I haven't decided yet if our auditors need tin foil helmets or not. ;)
> On Sad, 2003-06-28 at 20:38, Dr. David Alan Gilbert wrote:
> > Tapes are a pain; but at the type of 40GB range is it worth considering
> > a pile of external USB/Firewire hard drives?
> I'm testing the USB2 disk idea at the moment. Big problem is performance
> - 5Mbytes/second isnt the best backup rate in the world.
If the issue is the time the backup itself takes, 2 hours isn't a big deal,
it'll finish over a long lunch break. If the issue is having to lock out
write access or otherwise stabilize the actual data for the time it takes to
backup, just stage a copy of the backup to a local disk and then backup to
external disk from there.
DS
On Sat, Jun 28, 2003 at 01:55:11PM -0700, David Schwartz wrote:
>
> > On Sad, 2003-06-28 at 20:38, Dr. David Alan Gilbert wrote:
>
> > > Tapes are a pain; but at the type of 40GB range is it worth considering
> > > a pile of external USB/Firewire hard drives?
>
> > I'm testing the USB2 disk idea at the moment. Big problem is performance
> > - 5Mbytes/second isnt the best backup rate in the world.
>
> If the issue is the time the backup itself takes, 2 hours isn't a big deal,
> it'll finish over a long lunch break. If the issue is having to lock out
> write access or otherwise stabilize the actual data for the time it takes to
> backup, just stage a copy of the backup to a local disk and then backup to
> external disk from there.
If we're talking about BK, BK already has repository level locking to get
stable snapshots.
--
---
Larry McVoy lm at bitmover.com http://www.bitmover.com/lm
Alan Cox ha scritto:
> On Sad, 2003-06-28 at 20:38, Dr. David Alan Gilbert wrote:
>
>>Tapes are a pain; but at the type of 40GB range is it worth considering
>>a pile of external USB/Firewire hard drives?
>
>
> I'm testing the USB2 disk idea at the moment.
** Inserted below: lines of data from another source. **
Lemma visit_providers name s0 provs : forall D I s t,
  visiting name s0 D I s t ->
  let '(s', t') := foldl (fun st p =>
      let pkg := get_pkg s0 p.1 in
      let st := foldl (fun st d =>
                  let '(s, t) := st in
                  let s := upd_name (dep_name d) (fun rn => set_dn_is_dependency (dn_is_dependency rn || negb (apk_dep_conflict d)) rn) s in
                  meet 1 (fun rn => set_dn_rdepends (dn_rdepends rn ++ [name]) rn) (dep_name d) (s, t)) st (depends pkg) in
      foldl (fun st d => meet 2 (fun rn => set_dn_rinstall_if (dn_rinstall_if rn ++ [name]) rn) (dep_name d) st)
        st (install_if pkg)) (s, t) provs in
  visiting name s0 (D ++ prov_depends s0 provs) (I ++ prov_install_if s0 provs) s' t'.
Proof.
  induction provs as [|p provs IH]; intros D I s t V; cbn [foldl].
  { unfold prov_depends, prov_install_if. cbn [mbind list_bind]. by rewrite !app_nil_r. }
  cbn zeta. pose proof (visit_depends name s0 D I (depends (get_pkg s0 p.1)) s t V) as V1.
  destruct (foldl _ (s, t) (depends (get_pkg s0 p.1))) as [s1 t1].
  pose proof (visit_install_ifs name s0 _ I (install_if (get_pkg s0 p.1)) s1 t1 V1) as V2.
  destruct (foldl _ (s1, t1) (install_if (get_pkg s0 p.1))) as [s2 t2].
  specialize (IH _ _ s2 t2 V2). by rewrite <- !app_assoc in IH.
Qed.

(** Clearing the marks. *)
Lemma clear_marks {A} (k : A -> bytes) (l : list A) s :
  let s' := foldl (fun s x => upd_name (k x) (set_dn_state 0) s) s l in
  same_rest s s' /\
  (forall n, n ∈ map k l \/ dn_state (apk_db_get_name s n) = 0 -> dn_state (apk_db_get_name s' n) = 0) /\
  (forall B (pi : dbname -> B) n, (forall v x, pi (set_dn_state v x) = pi x) -> pi (apk_db_get_name s' n) = pi (apk_db_get_name s n)).
Proof.
  cbn zeta. split; [by apply same_rest_fold|]. split.
  - intros n. revert s. induction l as [|x l IH]; intros s; cbn [foldl map].
    { rewrite elem_of_nil. tauto. }
    rewrite elem_of_cons. intros Hn. apply IH. rewrite get_upd_name. case_bool_decide as E; [by right|tauto].
  - intros B pi n Hpi. apply (fold_upd_keep pi). intros; apply Hpi.
Qed.

Lemma clear_provs provs : forall s,
  let s' := foldl (fun s p =>
         let pkg := get_pkg s p.1 in
         foldl (fun s d => upd_name (dep_name d) (set_dn_state 0) s)
           (foldl (fun s d => upd_name (dep_name d) (set_dn_state 0) s) s (depends pkg)) (install_if pkg)) s provs in
  same_rest s s' /\
  (forall n, on_list (prov_depends s provs) n || on_list (prov_install_if s provs) n = true \/ dn_state (apk_db_get_name s n) = 0 ->
     dn_state (apk_db_get_name s' n) = 0) /\
  (forall B (pi : dbname -> B) n, (forall v x, pi (set_dn_state v x) = pi x) -> pi (apk_db_get_name s' n) = pi (apk_db_get_name s n)).
Proof.
  induction provs as [|p provs IH]; intros s; cbn [foldl]; cbn zeta.
  { split; [done|]. split; [|done]. intros n [Hn|Hn]; [done|done]. }
  destruct (clear_marks dep_name (depends (get_pkg s p.1)) s) as (R1 & S1 & K1).
  set (s1 := foldl _ s (depends _)) in *.
  destruct (clear_marks dep_name (install_if (get_pkg s p.1)) s1) as (R2 & S2 & K2). set (s2 := foldl _ s1 (install_if _)) in *.
  destruct (IH s2) as (R3 & S3 & K3). cbn zeta in *.
  assert (R12 : same_rest s s2) by (by etrans).
  assert (Eb : prov_depends s2 provs = prov_depends s provs /\ prov_install_if s2 provs = prov_install_if s provs).
  { unfold prov_depends, prov_install_if. split; apply list_bind_ext; auto; intros q; by rewrite (same_rest_pkg _ _ _ R12). }
  destruct Eb as [Eb1 Eb2]. rewrite Eb1, Eb2 in S3. split; [by etrans|]. split.
  - intros n Hn. apply S3. change (prov_depends s (p :: provs)) with (depends (get_pkg s p.1) ++ prov_depends s provs) in Hn.
    change (prov_install_if s (p :: provs)) with (install_if (get_pkg s p.1) ++ prov_install_if s provs) in Hn.
    rewrite !on_list_app in Hn. specialize (S1 n). specialize (S2 n). rewrite <- on_list_true in S1, S2.
    destruct (on_list (prov_depends s provs) n); [by left|]. destruct (on_list (prov_install_if s provs) n); [by left|].
    right. rewrite !orb_false_r, orb_true_iff in Hn. tauto.
  - intros B pi n Hpi. rewrite (K3 _ pi), (K2 _ pi) by done. by apply K1.
Qed.

(** A visit of one name: it is appended to the arrays of the names its providers depend on. *)
Record visited (name : bytes) (s s' : store) : Prop := {
  vd_rest : same_rest s s';
  vd_prov n : dn_providers (apk_db_get_name s' n) = dn_providers (apk_db_get_name s n);
  vd_repo n : dn_has_repository_providers (apk_db_get_name s' n) = dn_has_repository_providers (apk_db_get_name s n);
  vd_state n : dn_state (apk_db_get_name s' n) = 0;
  vd_rdepends n : dn_rdepends (apk_db_get_name s' n) = dn_rdepends (apk_db_get_name s n) ++
    (if on_list (prov_depends s (dn_providers (apk_db_get_name s name))) n then [name] else []);
  vd_rinstall_if n : dn_rinstall_if (apk_db_get_name s' n) = dn_rinstall_if (apk_db_get_name s n) ++
    (if on_list (prov_install_if s (dn_providers (apk_db_get_name s name))) n then [name] else []);
  vd_dependency n : dn_is_dependency (apk_db_get_name s' n) = true <->
    dn_is_dependency (apk_db_get_name s n) = true \/
    exists d, d ∈ prov_depends s (dn_providers (apk_db_get_name s name)) /\ dep_name d = n /\ apk_dep_conflict d = false;
}.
Big problem is performance
> - 5Mbytes/second isnt the best backup rate in the world.
IIRC some weeks ago I've verified 13 Mbytes/second using an el cheapo
external box with both USB2 and IEEE-1394 (tested with the latter), a
Maxtor 6Y120L0 and vanilla Linux 2.4.20
I've not the stuff handy now, but I'm almost sure of this number.
--
Abramo Bagnara mailto:[email protected]
Opera Unica Phone: +39.546.656023
Via Emilia Interna, 140
48014 Castel Bolognese (RA) - Italy
* Alan Cox ([email protected]) wrote:
> On Sad, 2003-06-28 at 20:38, Dr. David Alan Gilbert wrote:
> > Tapes are a pain; but at the type of 40GB range is it worth considering
> > a pile of external USB/Firewire hard drives?
>
> I'm testing the USB2 disk idea at the moment. Big problem is performance
> - 5Mbytes/second isnt the best backup rate in the world.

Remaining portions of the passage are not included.